(** Outputs within the limits of the format create coins within them: a script that is too
    long is unspendable. *)
Lemma apply_tx_storable height u tx :
  all_storable u -> Forall (fun t => 0 <= nValue t <= compressible) (vout tx) -> all_storable (apply_tx height u tx).
Proof.
  intros Hu Hv o k. unfold apply_tx, plus. destruct (outputs height tx !! o) as [k'|] eqn:E.
  - intros [= <-]. apply created_inv in E as (i & t & _ & Ht & _ & -> & Hun). unfold storable, storable_txout. cbn [Coins.nHeight out Coin_new].
    split; [apply wrap_range; lia|]. split; [exact (Forall_lookup_1 _ _ _ _ Hv Ht)|].
    unfold IsUnspendable in Hun. apply orb_false_iff in Hun as [_ Hun]. lia.
  - unfold minus. destruct (decide _); [done|]. apply Hu.
Qed.

Lemma undos_storable height u i txs :
  block_applies height u i txs -> all_storable u -> Forall (fun tx => Forall (fun t => 0 <= nValue t <= compressible) (vout tx)) txs ->
  Forall (fun tx => Z.of_nat (length (vin tx)) <= MAX_INPUTS_PER_BLOCK) txs ->
  Forall (fun l => Forall storable l /\ Z.of_nat (length l) <= MAX_INPUTS_PER_BLOCK) (undos height u i txs).
Proof.
  revert u i. induction txs as [|tx txs IH]; intros u i Hb Hu Hv Hn; [constructor|]. destruct Hb as [Ht Hb].
  apply Forall_cons_iff in Hv as [Hv Hvs], Hn as [Hn Hns]. cbn [undos]. apply Forall_app. split; [|apply IH; [done|by apply apply_tx_storable|done|done]].
  destruct (Nat.ltb_spec 0 i) as [Hi|Hi]; [|constructor]. constructor; [|constructor]. unfold undo_of. rewrite length_map. split; [|done].
  destruct Ht as (Hcb & _ & Hin & _). unfold inputs in Hin. rewrite Hcb in Hin. destruct i as [|i]; [lia|]. cbn [Nat.eqb] in Hin.
  rewrite Forall_map in Hin |- *. eapply Forall_impl; [exact Hin|]. intros j [k Hk]. cbn in Hk |- *. rewrite Hk. by apply (Hu (prevout j)).
Qed.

________________________________________

For the material above, reproduce exactly the lines from the line with "split; [apply wrap_range;" to the line with "Forall (fun tx => Z.of_nat", inclusive, and exclude all others.

- Exercise result
    split; [apply wrap_range; lia|]. split; [exact (Forall_lookup_1 _ _ _ _ Hv Ht)|].
    unfold IsUnspendable in Hun. apply orb_false_iff in Hun as [_ Hun]. lia.
  - unfold minus. destruct (decide _); [done|]. apply Hu.
Qed.

Lemma undos_storable height u i txs :
  block_applies height u i txs -> all_storable u -> Forall (fun tx => Forall (fun t => 0 <= nValue t <= compressible) (vout tx)) txs ->
  Forall (fun tx => Z.of_nat (length (vin tx)) <= MAX_INPUTS_PER_BLOCK) txs ->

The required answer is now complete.